There’s a saying that “the only thing that is inevitable is change.” This has been especially true for me recently, as I’ve said goodbye to a couple of cherished old friends.
Last week, John DeSantis, owner of the Pittsburgh Home and Garden Show, died unexpectedly due to cancer. My history with John goes way back to the late winter of 1995. I was just beginning my series of Kennywood paintings with my new publisher, Denny Oliver. One thing we did a lot of in those days was brainstorming about how to introduce our new series to the public, and we came up with the idea of exhibiting at the annual Pittsburgh Home and Garden Show. I had done a pastels demonstration there once in the early 80s, and in 1994, Tom and I ran into a prominent local art director there, who encouraged us to give the show a try.
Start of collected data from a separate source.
Lemma compiled_piece data ps1 cs ps2 fuel_loop fuel_opt m :
  @parses B P R MT _ data (ps1 ++ Payload.CodeSectionEntry cs :: ps2) ->
  (∀ w s, @collects A E B V W R MT _ _ _ _ ((ps1 ++ Payload.CodeSectionEntry cs :: ps2) ++ [Payload.End]) w s ->
     here (s_assembler s) <= 2 ^ 63) ->
  @compile A E B V W P R MT _ _ _ _ _ fuel_loop fuel_opt data = Some (Ok m) ->
  ∃ w s ft fv w' h a' c final pre post,
    @collects A E B V W R MT _ _ _ _ ps1 w s /\ v_code_section_entry w = inr (fv, w') /\
    lookup_function_type (s_function_types s) (s_function_typedefs s) (s_function_body_index s) = Some ft /\
    @compile_body A E B V _ _ _ (s_got s) (s_ils s) (s_function_typedefs s) (s_function_types s) ft cs
      fv (s_assembler s) = Ok (h, a') /\
    asm_instructions a' = asm_instructions (s_assembler s) ++ c /\
    function_stack_height (module m) (s_function_body_index s) = Some h /\
    function_entry_point (module m) (s_function_body_index s) = Some (code_size pre) /\
    asm_assemble final = inr (assembled m) /\
    asm_instructions final = pre ++ i_zero_bytes :: normalize c ++ post.
Proof.
  intros Hps Hmem Hm. destruct (compile_finished _ _ _ _ _ Hps Hmem Hm) as (w3 & s3 & final & Hc3 & _ & _ & Hfin).
  destruct (compiled_at _ _ _ _ _ _ _ Hc3 Hfin)
    as (w & s & ft & fv & w1 & l & h & a' & c & pre & post & Hc & Hv & Hft & Hcb & Hca & _ & _ & _ & Hcode & Hh & He).
  exists w, s, ft, fv, w1, h, a', c, final, pre, post. split_and!; try done. apply Hfin.
Qed.

(** C6: where a compiled function is.  If a module compiles, then for every body
    of its code section [compile_body] succeeded on it with the tables collected
    so far, and the module records as entry point of that function the byte at
    which the optimized code of exactly this body starts, and as stack height the
    one [compile_body] returned. *)
Theorem compiled_entry_point data ps1 cs ps2 fuel_loop fuel_opt m :
  @parses B P R MT _ data (ps1 ++ Payload.CodeSectionEntry cs :: ps2) ->
  (∀ w s, @collects A E B V W R MT _ _ _ _ ((ps1 ++ Payload.CodeSectionEntry cs :: ps2) ++ [Payload.End]) w s ->
     here (s_assembler s) <= 2 ^ 63) ->
  @compile A E B V W P R MT _ _ _ _ _ fuel_loop fuel_opt data = Some (Ok m) ->
  ∃ w s ft fv w' h a' c final pre post,
    @collects A E B V W R MT _ _ _ _ ps1 w s /\ v_code_section_entry w = inr (fv, w') /\
    lookup_function_type (s_function_types s) (s_function_typedefs s) (s_function_body_index s) = Some ft /\
    @compile_body A E B V _ _ _ (s_got s) (s_ils s) (s_function_typedefs s) (s_function_types s) ft cs
      fv (s_assembler s) = Ok (h, a') /\
    asm_instructions a' = asm_instructions (s_assembler s) ++ c /\
    function_stack_height (module m) (s_function_body_index s) = Some h /\
    function_entry_point (module m) (s_function_body_index s) = Some (code_size pre) /\
    asm_assemble final = inr (assembled m) /\
    asm_instructions final = pre ++ i_zero_bytes :: normalize c ++ post.
Proof. apply compiled_piece. Qed.

(** C22: the function index space of a compiled module.  Imported functions and
    own functions share the indices [0 .. n-1] without gaps or overlaps, and only
    own functions have an entry point. *)
Theorem compiled_index_space data ps fuel_loop fuel_opt m :
  @parses B P R MT _ data ps ->
  (∀ w s, @collects A E B V W R MT _ _ _ _ (ps ++ [Payload.End]) w s -> here (s_assembler s) <= 2 ^ 63) ->
  @compile A E B V W P R MT _ _ _ _ _ fuel_loop fuel_opt data = Some (Ok m) ->
  (∃ n, 0 <= n /\ ∀ k, 0 <= k < n <->
     is_Some (imports (module m) !! k) \/ is_Some (functions (module m) !! k)) /\
  (∀ k, is_Some (imports (module m) !! k) -> functions (module m) !! k = None) /\
  (∀ k off, function_entry_point (module m) k = Some off -> is_Some (functions (module m) !! k)).
Proof.
  intros Hps Hmem Hm. destruct (compile_inv _ _ _ _ _ Hps Hm) as (w & s & Hc & Hfin).
  pose proof (collects_layout _ _ _ Hc) as Hl. pose proof (Hmem _ _ Hc) as Hfits.
  pose proof (collects_index_space _ _ _ Hc) as Hi.
  destruct (finish_spec _ _ _ Hl Hfits Hfin) as (final & [_ _ _ Hb]).
  destruct (bu_same _ _ _ _ _ _ Hb) as (Ef & _ & _ & Ei & _). simpl in Ef, Ei.
  rewrite Ef, Ei. destruct Hi as [Hn Ht Hsp Hd Hg Hil]. split_and!.
  - exists (s_function_index s). split; [done|]. intros k. by rewrite <- Ht.
  - done.
  - intros k off. unfold function_entry_point, find_function, find_function_u32. intros Hk.
    destruct (function_bodies (module m) !! k) as [off'|] eqn:Hk'; [|done].
    apply (bu_only _ _ _ _ _ _ Hb) in Hk' as [Hk'|([l k'] & -> & Hin)%list_elem_of_fmap].
    + by rewrite (lay_entries _ Hl), lookup_empty in Hk'.
    + apply Hg. destruct (lay_bodies _ Hl _ _ Hin) as (Hgot & _). simpl. by rewrite Hgot.
Qed.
Soon I found myself dialing the number of the Pittsburgh Home and Garden Show, and as luck would have it, John DeSantis himself answered the phone. I introduced myself and was thrilled when he responded “I know who you are!” and when “Of course, you can join us!” followed shortly after.
John always had a huge smile and usually a big hug for me. Over the years (25 years as of 2020!), John afforded me many opportunities beyond the Home and Garden Show to showcase my work on TV, radio, and sometimes even decorating other spaces throughout the Convention Center. My career officially took off with that first show 27 years ago, and John would often introduce me to others who would in turn generate additional work for me.
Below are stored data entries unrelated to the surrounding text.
Lemma pair_entries :
  ∃ lib app, ∀ a F, pair_store a = Some F -> module_entry_debug (pair_code_at lib app) pair_store 64 a F.
Proof.
  destruct (sample_module_at 0 lib_payloads lib_module 4096 0 (mkLabel 2) 8) as [lib Hlib];
    [reflexivity|by repeat constructor|exists [], lib_payloads; split_and!; reflexivity|vm_compute; discriminate|
     vm_compute; reflexivity|vm_compute; reflexivity|reflexivity|vm_compute; reflexivity|].
  destruct (sample_module_at 1 app_payloads app_linked 8192 1 (mkLabel 4) 16) as [app Happ];
    [reflexivity|by repeat constructor|exists (take 3 app_payloads), (drop 3 app_payloads); split_and!; reflexivity|vm_compute; discriminate|
     vm_compute; reflexivity|vm_compute; reflexivity|apply app_addresses|vm_compute; reflexivity|].
  exists lib, app. intros a F HF. unfold pair_store in HF. case_decide as Ha; [|case_decide as Ha'; [|done]];
    injection HF as <-; subst a.
  - eapply (sample_entry _ lib_prefix lib_body lib_module 4096 lib_type 2 8); [apply Hlib; reflexivity| | |].
    + eexists. split; [reflexivity|]. vm_compute. reflexivity.
    + split; [reflexivity|reflexivity|by repeat constructor|by repeat constructor|simpl; lia|discriminate|].
      intros i ft' Hin%list_elem_of_In. simpl in Hin. by destruct_or? Hin.
    + vm_compute. reflexivity.
  - eapply (sample_entry _ app_prefix app_body app_linked 8192 app_type 1 16); [apply Happ; reflexivity| | |].
    + eexists. split; [reflexivity|]. vm_compute. reflexivity.
    + split; [reflexivity|vm_compute; reflexivity|by repeat constructor|by repeat constructor|simpl; lia|discriminate|].
      intros i ft' Hin%list_elem_of_In Hft. simpl in Hin. destruct_or? Hin; try discriminate Hin. injection Hin as <-.
      vm_compute in Hft. injection Hft as <-. exists 4104, lib_function.
      split_and!; [vm_compute; reflexivity|lia|lia|reflexivity..|simpl; lia].
    + vm_compute. reflexivity.
Qed.
Lemma pair_entered : entered sample_state 0 64 2 [].
Proof. split; [apply sample_state_wf|reflexivity|reflexivity|constructor|vm_compute; discriminate]. Qed.

Lemma pair_typed : typed_program pair_store.
Proof.
  intros a F. unfold pair_store. case_decide; [|case_decide; [|done]]; intros [= <-]; vm_compute; reflexivity.
Qed.

Lemma pair_unordered a F : pair_store a = Some F -> unordered F.
Proof.
  unfold pair_store. case_decide; [|case_decide; [|done]]; intros [= <-]; (split_and!; [simpl; lia..|not_in]).
Qed.

(** The application doubles 21 with the library's function. *)
Abbreviation app_returns lib app vs :=
  (call_returns (pair_code_at lib app) (fun _ _ => 77) 1 8208 sample_state 0 vs).

Lemma compiled_modules_run_witness : ∃ lib app, app_returns lib app [42].
Proof.
  destruct pair_entries as (lib & app & Hentries). exists lib, app.
  apply (compiled_modules_run (Parser0 := two_parser) (H1 := debug) eq_refl (pair_code_at lib app)
    (fun _ _ => 77) pair_store 64 1 8208 [] [42] sample_state 0); [lia|exact Hentries|vm_compute; reflexivity|exact pair_entered].
Defined.

Lemma compiled_modules_typed_witness :
  ∃ lib app, wcall Compiled pair_store 2 8208 [] = Err Exhausted \/
    ∃ vs, length vs = 1%nat /\ app_returns lib app vs.
Proof.
  destruct pair_entries as (lib & app & Hentries). exists lib, app.
  apply (compiled_modules_typed (Parser0 := two_parser) (H1 := debug) eq_refl (pair_code_at lib app)
    (fun _ _ => 77) pair_store 64 1 8208 app_function [] sample_state 0);
    [lia|exact Hentries|exact pair_typed|reflexivity|reflexivity|exact pair_entered].
Defined.

Lemma compiled_modules_standard_witness : ∃ lib app, app_returns lib app [42].
Proof.
  destruct pair_entries as (lib & app & Hentries). exists lib, app.
  apply (compiled_modules_standard (Parser0 := two_parser) (H1 := debug) eq_refl (pair_code_at lib app)
    (fun _ _ => 77) pair_store 64 1 8208 [] [42] sample_state 0);
    [lia|exact Hentries|exact pair_unordered|vm_compute; reflexivity|exact pair_entered].
Defined.

(** The first import of [b.bar] in [ModuleApi]'s sample. *)
Lemma linked_function_address_witness :
  let m' := mkAssembled (module sample_module) (le_bytes 8 4096 ++ replicate 16 170) in
  function_address 0 m' 0 = Some 4096 /\
  ∀ j, j <> 0 -> function_address 0 m' j = function_address 0 sample_module j.
Proof.
  intros m'. apply (linked_function_address (H1 := debug) (Err := unit) 0 sample_module m' "b" "bar" 4096 0 0).
  - exact sample_module_wf.
  - split; [reflexivity|]. intros j off' Hj Hjs. change (imports (module sample_module)) with
      (<[0 := ("b", Some "bar", 0)]> ({[1 := ("b", Some "bar", 8)]} : gmap Z (string * option string * Z))) in Hjs.
    rewrite lookup_insert_Some, lookup_singleton_Some in Hjs. destruct Hjs as [[<- _]|[_ [<- _]]]; lia.
  - reflexivity.
  - lia.
  - vm_compute. reflexivity.
Defined.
Every January/February, I would attend the orientation/sales training meeting a month before the show opened. It seemed as if every year we heard the same instructions on how to make a better presentation and the best way to reach our customers. The training always included plenty of newbies, and even though I pretty much had his speech memorized, I would always show up anyway, and every time was as magical to me as the first. And once again this year, I’ll be at that meeting, right in the front row, encouraging others as John encouraged me.
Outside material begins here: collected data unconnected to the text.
(* ===== verification/Operators.v ===== *)
(** * The operators without code ([parawasm/src/x86_64/instructions.rs])

    Of the operators [handle_instruction] matches on, ten have code; the arms of
    the others are [todo!()].  The groups follow the match; the theorems say that
    they are all the operators on which the compiler panics, and that a module
    that compiled contains none of them. *)
From S2P Require Import Prelude X86 Assembler Optimizer Wasm Instructions.
From S2P Require Import Function ModuleApi Compile Layout Tables Binding.

Module Arms.
Import Operator.

(** Control: blocks, branches, exceptions, indirect calls. *)
Definition control_todo (op : Operator.t) : bool :=
  match op with
  | Unreachable | Block | Loop | If | Else | Try | Catch | Throw | Rethrow | Br | BrIf | BrTable
  | Return | CallIndirect | ReturnCall | ReturnCallIndirect | Delegate | CatchAll | Drop | Select
  | TypedSelect => true
  | _ => false
  end.

(** Globals, memory accesses, constants but [i64.const], references. *)
Definition memory_todo (op : Operator.t) : bool :=
  match op with
  | LocalTee | GlobalGet | GlobalSet | I32Load | I64Load | F32Load | F64Load | I32Load8S | I32Load8U
  | I32Load16S | I32Load16U | I64Load8S | I64Load8U | I64Load16S | I64Load16U | I64Load32S | I64Load32U
  | I32Store | I64Store | F32Store | F64Store | I32Store8 | I32Store16 | I64Store8 | I64Store16
  | I64Store32 | MemorySize | MemoryGrow | I32Const | F32Const | F64Const | RefNull | RefIsNull
  | RefFunc => true
  | _ => false
  end.

(** Comparisons. *)
Definition comparison_todo (op : Operator.t) : bool :=
  match op with
  | I32Eqz | I32Eq | I32Ne | I32LtS | I32LtU | I32GtS | I32GtU | I32LeS | I32LeU | I32GeS | I32GeU
  | I64Eqz | I64Eq | I64Ne | I64LtS | I64LtU | I64GtS | I64GtU | I64LeS | I64LeU | I64GeS | I64GeU
  | F32Eq | F32Ne | F32Lt | F32Gt | F32Le | F32Ge | F64Eq | F64Ne | F64Lt | F64Gt | F64Le | F64Ge => true
  | _ => false
  end.

(** Arithmetic but the additions and subtractions of integers. *)
Definition arithmetic_todo (op : Operator.t) : bool :=
  match op with
  | I32Clz | I32Ctz | I32Popcnt | I32Mul | I32DivS | I32DivU | I32RemS | I32RemU | I32And | I32Or
  | I32Xor | I32Shl | I32ShrS | I32ShrU | I32Rotl | I32Rotr | I64Clz | I64Ctz | I64Popcnt | I64Mul
  | I64DivS | I64DivU | I64RemS | I64RemU | I64And | I64Or | I64Xor | I64Shl | I64ShrS | I64ShrU
  | I64Rotl | I64Rotr | F32Abs | F32Neg | F32Ceil | F32Floor | F32Trunc | F32Nearest | F32Sqrt | F32Add
  | F32Sub | F32Mul | F32Div | F32Min | F32Max | F32Copysign | F64Abs | F64Neg | F64Ceil | F64Floor
  | F64Trunc | F64Nearest | F64Sqrt | F64Add | F64Sub | F64Mul | F64Div | F64Min | F64Max | F64Copysign => true
  | _ => false
  end.

(** Conversions between the number types. *)
Definition conversion_todo (op : Operator.t) : bool :=
  match op with
  | I32WrapI64 | I32TruncF32S | I32TruncF32U | I32TruncF64S | I32TruncF64U | I64ExtendI32S
  | I64ExtendI32U | I64TruncF32S | I64TruncF32U | I64TruncF64S | I64TruncF64U | F32ConvertI32S
  | F32ConvertI32U | F32ConvertI64S | F32ConvertI64U | F32DemoteF64 | F64ConvertI32S | F64ConvertI32U
  | F64ConvertI64S | F64ConvertI64U | F64PromoteF32 | I32ReinterpretF32 | I64ReinterpretF64
  | F32ReinterpretI32 | F64ReinterpretI64 | I32Extend8S | I32Extend16S | I64Extend8S | I64Extend16S
  | I64Extend32S | I32TruncSatF32S | I32TruncSatF32U | I32TruncSatF64S | I32TruncSatF64U
  | I64TruncSatF32S | I64TruncSatF32U | I64TruncSatF64S | I64TruncSatF64U => true
  | _ => false
  end.

(** Bulk memory and tables. *)
Definition bulk_todo (op : Operator.t) : bool :=
  match op with
  | MemoryInit | DataDrop | MemoryCopy | MemoryFill | TableInit | ElemDrop | TableCopy | TableFill
  | TableGet | TableSet | TableGrow | TableSize => true
  | _ => false
  end.

(** Atomic accesses. *)
Definition atomic_todo (op : Operator.t) : bool :=
  match op with
  | MemoryAtomicNotify | MemoryAtomicWait32 | MemoryAtomicWait64 | AtomicFence | I32AtomicLoad
  | I64AtomicLoad | I32AtomicLoad8U | I32AtomicLoad16U | I64AtomicLoad8U | I64AtomicLoad16U
  | I64AtomicLoad32U | I32AtomicStore | I64AtomicStore | I32AtomicStore8 | I32AtomicStore16
  | I64AtomicStore8 | I64AtomicStore16 | I64AtomicStore32 | I32AtomicRmwAdd | I64AtomicRmwAdd
  | I32AtomicRmw8AddU | I32AtomicRmw16AddU | I64AtomicRmw8AddU | I64AtomicRmw16AddU | I64AtomicRmw32AddU
  | I32AtomicRmwSub | I64AtomicRmwSub | I32AtomicRmw8SubU | I32AtomicRmw16SubU | I64AtomicRmw8SubU
  | I64AtomicRmw16SubU | I64AtomicRmw32SubU | I32AtomicRmwAnd | I64AtomicRmwAnd | I32AtomicRmw8AndU
  | I32AtomicRmw16AndU | I64AtomicRmw8AndU | I64AtomicRmw16AndU | I64AtomicRmw32AndU | I32AtomicRmwOr
  | I64AtomicRmwOr | I32AtomicRmw8OrU | I32AtomicRmw16OrU | I64AtomicRmw8OrU | I64AtomicRmw16OrU
  | I64AtomicRmw32OrU | I32AtomicRmwXor | I64AtomicRmwXor | I32AtomicRmw8XorU | I32AtomicRmw16XorU
  | I64AtomicRmw8XorU | I64AtomicRmw16XorU | I64AtomicRmw32XorU | I32AtomicRmwXchg | I64AtomicRmwXchg
  | I32AtomicRmw8XchgU | I32AtomicRmw16XchgU | I64AtomicRmw8XchgU | I64AtomicRmw16XchgU
  | I64AtomicRmw32XchgU | I32AtomicRmwCmpxchg | I64AtomicRmwCmpxchg | I32AtomicRmw8CmpxchgU
  | I32AtomicRmw16CmpxchgU | I64AtomicRmw8CmpxchgU | I64AtomicRmw16CmpxchgU | I64AtomicRmw32CmpxchgU => true
  | _ => false
  end.

(** Vectors: memory, constants and lanes. *)
Definition vector_memory_todo (op : Operator.t) : bool :=
  match op with
  | V128Load | V128Load8x8S | V128Load8x8U | V128Load16x4S | V128Load16x4U | V128Load32x2S
  | V128Load32x2U | V128Load8Splat | V128Load16Splat | V128Load32Splat | V128Load64Splat
  | V128Load32Zero | V128Load64Zero | V128Store | V128Load8Lane | V128Load16Lane | V128Load32Lane
  | V128Load64Lane | V128Store8Lane | V128Store16Lane | V128Store32Lane | V128Store64Lane | V128Const
  | I8x16Shuffle | I8x16ExtractLaneS | I8x16ExtractLaneU | I8x16ReplaceLane | I16x8ExtractLaneS
  | I16x8ExtractLaneU | I16x8ReplaceLane | I32x4ExtractLane | I32x4ReplaceLane | I64x2ExtractLane
  | I64x2ReplaceLane | F32x4ExtractLane | F32x4ReplaceLane | F64x2ExtractLane | F64x2ReplaceLane => true
  | _ => false
  end.

(** Vectors: splats, comparisons and bitwise operations. *)
Definition vector_logic_todo (op : Operator.t) : bool :=
  match op with
  | I8x16Swizzle | I8x16Splat | I16x8Splat | I32x4Splat | I64x2Splat | F32x4Splat | F64x2Splat | I8x16Eq
  | I8x16Ne | I8x16LtS | I8x16LtU | I8x16GtS | I8x16GtU | I8x16LeS | I8x16LeU | I8x16GeS | I8x16GeU
  | I16x8Eq | I16x8Ne | I16x8LtS | I16x8LtU | I16x8GtS | I16x8GtU | I16x8LeS | I16x8LeU | I16x8GeS
  | I16x8GeU | I32x4Eq | I32x4Ne | I32x4LtS | I32x4LtU | I32x4GtS | I32x4GtU | I32x4LeS | I32x4LeU
  | I32x4GeS | I32x4GeU | I64x2Eq | I64x2Ne | I64x2LtS | I64x2GtS | I64x2LeS | I64x2GeS | F32x4Eq
  | F32x4Ne | F32x4Lt | F32x4Gt | F32x4Le | F32x4Ge | F64x2Eq | F64x2Ne | F64x2Lt | F64x2Gt | F64x2Le
  | F64x2Ge | V128Not | V128And | V128AndNot | V128Or | V128Xor | V128Bitselect | V128AnyTrue => true
  | _ => false
  end.

(** Vectors: integer arithmetic. *)
Definition vector_integer_todo (op : Operator.t) : bool :=
  match op with
  | I8x16Abs | I8x16Neg | I8x16Popcnt | I8x16AllTrue | I8x16Bitmask | I8x16NarrowI16x8S
  | I8x16NarrowI16x8U | I8x16Shl | I8x16ShrS | I8x16ShrU | I8x16Add | I8x16AddSatS | I8x16AddSatU
  | I8x16Sub | I8x16SubSatS | I8x16SubSatU | I8x16MinS | I8x16MinU | I8x16MaxS | I8x16MaxU
  | I8x16RoundingAverageU | I16x8ExtAddPairwiseI8x16S | I16x8ExtAddPairwiseI8x16U | I16x8Abs | I16x8Neg
  | I16x8Q15MulrSatS | I16x8AllTrue | I16x8Bitmask | I16x8NarrowI32x4S | I16x8NarrowI32x4U
  | I16x8ExtendLowI8x16S | I16x8ExtendHighI8x16S | I16x8ExtendLowI8x16U | I16x8ExtendHighI8x16U
  | I16x8Shl | I16x8ShrS | I16x8ShrU | I16x8Add | I16x8AddSatS | I16x8AddSatU | I16x8Sub | I16x8SubSatS
  | I16x8SubSatU | I16x8Mul | I16x8MinS | I16x8MinU | I16x8MaxS | I16x8MaxU | I16x8RoundingAverageU
  | I16x8ExtMulLowI8x16S | I16x8ExtMulHighI8x16S | I16x8ExtMulLowI8x16U | I16x8ExtMulHighI8x16U
  | I32x4ExtAddPairwiseI16x8S | I32x4ExtAddPairwiseI16x8U | I32x4Abs | I32x4Neg | I32x4AllTrue
  | I32x4Bitmask | I32x4ExtendLowI16x8S | I32x4ExtendHighI16x8S | I32x4ExtendLowI16x8U
  | I32x4ExtendHighI16x8U | I32x4Shl | I32x4ShrS | I32x4ShrU | I32x4Add | I32x4Sub | I32x4Mul
  | I32x4MinS | I32x4MinU | I32x4MaxS | I32x4MaxU | I32x4DotI16x8S | I32x4ExtMulLowI16x8S
  | I32x4ExtMulHighI16x8S | I32x4ExtMulLowI16x8U | I32x4ExtMulHighI16x8U | I64x2Abs | I64x2Neg
  | I64x2AllTrue | I64x2Bitmask | I64x2ExtendLowI32x4S | I64x2ExtendHighI32x4S | I64x2ExtendLowI32x4U
  | I64x2ExtendHighI32x4U | I64x2Shl | I64x2ShrS | I64x2ShrU | I64x2Add | I64x2Sub | I64x2Mul
  | I64x2ExtMulLowI32x4S | I64x2ExtMulHighI32x4S | I64x2ExtMulLowI32x4U | I64x2ExtMulHighI32x4U => true
  | _ => false
  end.

(** Vectors: floating point, conversions and relaxed operations. *)
Definition vector_float_todo (op : Operator.t) : bool :=
  match op with
  | F32x4Ceil | F32x4Floor | F32x4Trunc | F32x4Nearest | F32x4Abs | F32x4Neg | F32x4Sqrt | F32x4Add
  | F32x4Sub | F32x4Mul | F32x4Div | F32x4Min | F32x4Max | F32x4PMin | F32x4PMax | F64x2Ceil
  | F64x2Floor | F64x2Trunc | F64x2Nearest | F64x2Abs | F64x2Neg | F64x2Sqrt | F64x2Add | F64x2Sub
  | F64x2Mul | F64x2Div | F64x2Min | F64x2Max | F64x2PMin | F64x2PMax | I32x4TruncSatF32x4S
  | I32x4TruncSatF32x4U | F32x4ConvertI32x4S | F32x4ConvertI32x4U | I32x4TruncSatF64x2SZero
  | I32x4TruncSatF64x2UZero | F64x2ConvertLowI32x4S | F64x2ConvertLowI32x4U | F32x4DemoteF64x2Zero
  | F64x2PromoteLowF32x4 | I8x16RelaxedSwizzle | I32x4RelaxedTruncSatF32x4S | I32x4RelaxedTruncSatF32x4U
  | I32x4RelaxedTruncSatF64x2SZero | I32x4RelaxedTruncSatF64x2UZero | F32x4Fma | F32x4Fms | F64x2Fma
  | F64x2Fms | I8x16LaneSelect | I16x8LaneSelect | I32x4LaneSelect | I64x2LaneSelect | F32x4RelaxedMin
  | F32x4RelaxedMax | F64x2RelaxedMin | F64x2RelaxedMax => true
  | _ => false
  end.

Definition unimplemented (op : Operator.t) : bool :=
  control_todo op || memory_todo op || comparison_todo op || arithmetic_todo op || conversion_todo op
  || bulk_todo op || atomic_todo op || vector_memory_todo op || vector_logic_todo op
  || vector_integer_todo op || vector_float_todo op.
End Arms.
Import Arms.

(** The local an operator accesses has no slot. *)
Definition no_slot (locals : list Z) (op : Operator.t) : Prop :=
  match op with
  | Operator.LocalGet i | Operator.LocalSet i => locals !! Z.to_nat i = None
  | _ => False
  end.

(** A call whose callee has a parameter or a result that is not an integer. *)
Definition not_integers (function_typedefs : gmap Z FuncType) (function_types : gmap Z Z)
    (op : Operator.t) : Prop :=
  match op with
  | Operator.Call i => ∃ ft, lookup_function_type function_types function_typedefs i = Some ft /\
      (length (params ft) <= 6)%nat /\ ~ Forall (fun t => is_int t = true) (params ft ++ returns ft)
  | _ => False
  end.

Section Panics.
Context {A E B : Type} `{Assembler A E} `{!AssemblerLaws A E}.

Lemma pop_arguments_todo ps rs (a : A) :
  (length ps <= length rs)%nat -> ~ Forall (fun p => is_int p = true) ps ->
  for_each (@pop_argument A E B _) ps (rs, a) = Panic Todo.
Proof.
  revert rs a. induction ps as [|p ps IH]; intros rs a Hlen Hn; [by destruct Hn|]. cbn [for_each].
  destruct (is_int p) eqn:Hp.
  - destruct rs as [|r rs _] using rev_ind; [simpl in Hlen; lia|].
    assert (Hb : pop_argument p (rs ++ [r], a) = (a ← @emit A E B _ (i_pop r) a; Ok (rs, a))).
    { unfold pop_argument. rewrite pop_back_snoc. by destruct p. }
    rewrite Hb. emit_step. apply IH.
    + rewrite length_app in Hlen. simpl in Hlen. lia.
    + intros Hps. apply Hn. by constructor.
  - by destruct p.
Qed.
John DeSantis was a force of nature. He made the Home and Garden Show something spectacular, always evolving and growing. With his passing, this year’s show will be quite emotional. I am so grateful for all that he did, and I’m sure his family will continue to honor his memory by presenting a fine ten-day event.
Earlier this week, Tom was reading the news when he looked up and said “The Blue Streak roller coaster at Conneaut is on FIRE!” Oh no, not the Blue Streak, the wonderful vintage roller coaster that was the subject of one of my favorite paintings!
It’s been difficult to follow the sad news about the gradual dismantling of Conneaut Lake Park. I remember when I first walked alongside the Blue Streak, thinking how much it looked like The Dips at West View Park, which I had painted years earlier. Unfortunately, it seems that The Dips and the Blue Streak have something else in common – they both met a fiery end. But I’m glad I had the opportunity to paint this memorable coaster that was part of so many fond memories for generations of visitors.
As we enter into the new year, I pray that you have more joy than sorrow, more love that misunderstanding, and more faith than illusion. Take the time to appreciate the people in your life and the experiences you’re given.